The emphasis on community in the new building is another sentiment shared by professors of law. The renovations include places for students and faculty alike to sit and discuss work, study for classes and hold meetings.

“In our old building, we really didn’t have any common space for students,” Dogan said. “It’s already resulted in a palpable difference in the sense of community that our students have with one another and with the faculty.”

BU Law professor Maria O’Brien Hylton said the building not only caters to academic needs of students, but upholds aesthetic expectations as well.

“It’s clean and has lots of natural light coming through the windows,” she said. “We have a huge, open space between the faculty offices where there are lots and lots of chairs and places for students to sit.”

Several law students find the renovation compliant to their academic needs, appreciating the tower’s state-of-the art facilities and hoping that it will enhance their study experience.

Lucas Caruso, a second-year law student, said he enjoys the scenic panorama of the city from the renovated Law Tower.

“I don’t have anything to compare it to, but the view is the nicest part of the tower,” he said.

Jeffrey Butensky, a second-year student in the law school, said he looks forward to what the facilities have to offer. Last year he enjoyed the Redstone building, but he has yet to explore the renovated tower, he said.

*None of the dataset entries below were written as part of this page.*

Lemma invalid_alerts_nonempty loc errors :
  invalid_alerts loc errors <> []
  <-> exists e, e ∈ errors /\ startswith "sensor_data" e = true
                /\ is_Some (classify_error e).
Proof.
  unfold invalid_alerts.
  destruct (filter (startswith "sensor_data") errors) as [|e0 l] eqn:Hf.
  - split; [done |]. intros (e & He & Hstart & _).
    assert (Hin : e ∈ filter (startswith "sensor_data") errors).
    { apply list_elem_of_filter. split; [by rewrite Hstart | done]. }
    rewrite Hf in Hin. by apply elem_of_nil in Hin.
  - rewrite <- Hf. split.
    + intros Hne.
      destruct (elements (error_types (filter (startswith "sensor_data") errors)))
        as [|t ts] eqn:Hel; [done |].
      assert (Ht : t ∈ elements (error_types (filter (startswith "sensor_data") errors))).
      { rewrite Hel. apply list_elem_of_here. }
      apply elem_of_elements, elem_of_error_types in Ht as (e & He & Hc).
      apply list_elem_of_filter in He as [Hstart He].
      exists e. split_and!; [done | by destruct (startswith "sensor_data" e) | by eexists].
    + intros (e & He & Hstart & [t Hc]) Hnil.
      assert (Ht : t ∈ elements (error_types (filter (startswith "sensor_data") errors))).
      { apply elem_of_elements, elem_of_error_types. exists e. split; [| done].
        apply list_elem_of_filter. split; [by rewrite Hstart | done]. }
      apply fmap_nil_inv in Hnil. rewrite Hnil in Ht. by apply elem_of_nil in Ht.
Qed.

(** X12. For an INVALID record [handle_alerts] always returns; every
    alert it derives is a Sensor Failure of priority CRITICAL; no two of
    them are equal and there are at most three, one per class of error;
    and there is one at all exactly when some error code starts with
    [sensor_data] and holds [extreme_value], [missing] or
    [out_of_range]. *)
Theorem invalid_alerts_shape :
  forall (record : reading) (errors : list string),
    exists alerts,
      handle_alerts record INVALID errors = Return alerts
      /\ (forall a, a ∈ alerts -> kind_of a = ("Sensor Failure", "CRITICAL"))
      /\ NoDup alerts
      /\ (length alerts <= 3)%nat
      /\ (alerts <> []
          <-> exists e, e ∈ errors /\ startswith "sensor_data" e = true
                        /\ is_Some (classify_error e)).
Proof.
  intros record errors. eexists. split; [reflexivity |].
  set (loc := loc_text record).
  split_and!.
  - unfold invalid_alerts. intros a Ha.
    destruct (filter _ errors); [by apply elem_of_nil in Ha |].
    by apply list_elem_of_fmap in Ha as (t & -> & _).
  - unfold invalid_alerts. destruct (filter _ errors) as [|e0 l]; [constructor |].
    apply NoDup_fmap_2; [| apply NoDup_elements].
    intros t t'. apply sensor_failure_alert_inj.
  - unfold invalid_alerts. destruct (filter _ errors) as [|e0 l]; [cbn; lia |].
    rewrite length_fmap.
    apply (submseteq_length _ ["sensor_failure"; "sensor_disconnected"; "sensor_malfunction"]).
    apply NoDup_submseteq; [apply NoDup_elements | apply error_types_bound].
  - apply invalid_alerts_nonempty.
Qed.

(** ** Validation followed by the alert derivation *)

(** How the codes of the shipped quantities are classified. *)
Lemma shipped_codes :
  Forall (fun q =>
      startswith "sensor_data" (sensor_error q "_extreme_value") = true
      /\ classify_error (sensor_error q "_extreme_value") = Some "sensor_failure"
      /\ classify_error (sensor_error q "_invalid_type") = None
      /\ startswith "sensor_data" (sensor_error q "_out_of_range") = true
      /\ classify_error (sensor_error q "_out_of_range") = Some "sensor_malfunction")
    sensor_names.
Proof. apply (bool_decide_unpack _). vm_compute. exact I. Qed.

Lemma benign_sensor_error data e :
  benign data e ->
  startswith "sensor_data" e = true ->
  exists q, q ∈ sensor_names /\ e ∈ raised_errors q.
Proof.
  intros [-> | [[loc ->] | [He | [-> | Hq]]]]; try (cbn; discriminate); [| done].
  unfold missing_top_level_keys in He.
  apply list_elem_of_fmap in He as (kb & -> & _). cbn. discriminate.
Qed.

(** X13. When [validate_record] classifies a record INVALID,
    [handle_alerts] derives at most two alerts from its errors, and it
    derives one at all exactly when the errors hold the
    [_extreme_value] or the [_out_of_range] code of some quantity: a
    record that is INVALID for its location, a missing key, an empty
    sensor map or a value of the wrong type alone raises no alert. *)
Theorem invalid_record_alerts :
  forall (data : reading) (errors : list string) (warnings : list fstring)
         (data' : reading),
    validate_record data = Return (INVALID, errors, warnings, data') ->
    exists alerts,
      handle_alerts data' INVALID errors = Return alerts
      /\ (length alerts <= 2)%nat
      /\ (alerts <> []
          <-> exists q, q ∈ sensor_names
                        /\ (sensor_error q "_extreme_value" ∈ errors
                            \/ sensor_error q "_out_of_range" ∈ errors)).
Proof.
  intros data errors warnings data' Hret.
  pose proof (validate_record_errors _ _ _ _ _ Hret) as Hbenign.
  pose proof shipped_codes as Hcodes. rewrite Forall_forall in Hcodes.
  eexists. split; [reflexivity |]. split.
  - unfold invalid_alerts.
    destruct (filter (startswith "sensor_data") errors) as [|e0 l] eqn:Hf; [cbn; lia |].
    rewrite <- Hf, length_fmap.
    apply (submseteq_length _ ["sensor_failure"; "sensor_malfunction"]).
    apply NoDup_submseteq; [apply NoDup_elements |].
    intros t Ht. assert (Ht' := Ht).
    apply elem_of_elements, elem_of_error_types in Ht' as (e & He & Hc).
    apply list_elem_of_filter in He as [Hstart He].
    destruct (classify_error_cases _ _ Hc) as [-> | [-> | ->]].
    + apply list_elem_of_here.
    + destruct (benign_not_disconnected data e); [by apply Hbenign | | done].
      by destruct (startswith "sensor_data" e).
    + apply list_elem_of_further, list_elem_of_here.
  - rewrite invalid_alerts_nonempty. split.
    + intros (e & He & Hstart & [t Hc]).
      destruct (benign_sensor_error data e (Hbenign _ He) Hstart) as (q & Hq & Hraised).
      exists q. split; [done |].
      destruct (Hcodes q Hq) as (_ & _ & Hinv & _ & _).
      unfold raised_errors in Hraised.
      apply elem_of_cons in Hraised as [-> | Hraised]; [by left |].
      apply elem_of_cons in Hraised as [-> | Hraised]; [congruence |].
      apply list_elem_of_singleton in Hraised as ->. by right.
    + intros (q & Hq & Hin).
      destruct (Hcodes q Hq) as (Hs1 & Hc1 & _ & Hs2 & Hc2).
      destruct Hin as [Hin | Hin]; eexists; split_and!; try exact Hin; try done; by eexists.
Qed.

Lemma invalid_record_alerts_witness :
  exists alerts,
    handle_alerts missing_nitrogen_reading INVALID
      [sensor_error "nitrogen" "_extreme_value"] = Return alerts
    /\ (length alerts <= 2)%nat
    /\ (alerts <> []
        <-> exists q, q ∈ sensor_names
                      /\ (sensor_error q "_extreme_value"
                            ∈ [sensor_error "nitrogen" "_extreme_value"]
                          \/ sensor_error q "_out_of_range"
                               ∈ [sensor_error "nitrogen" "_extreme_value"])).
Proof.
  apply (invalid_record_alerts missing_nitrogen_reading
           [sensor_error "nitrogen" "_extreme_value"] [] missing_nitrogen_reading).
  vm_compute. reflexivity.
Defined.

“It’s going to open up a lot of necessary study space, which understandably was lacking last year,” Butensky said.

Sara White, a third-year law student and president of the BU Law Student Government Association, said she thinks the building’s space will enhance community and cooperation among students.

“To see the completion of the law complex has been pretty great,” White said. “It’s offered a lot of community space to work, study and collaborate within the law school environment, which has been great, since some people equate law school with being competitive. It’s a good way to break that.”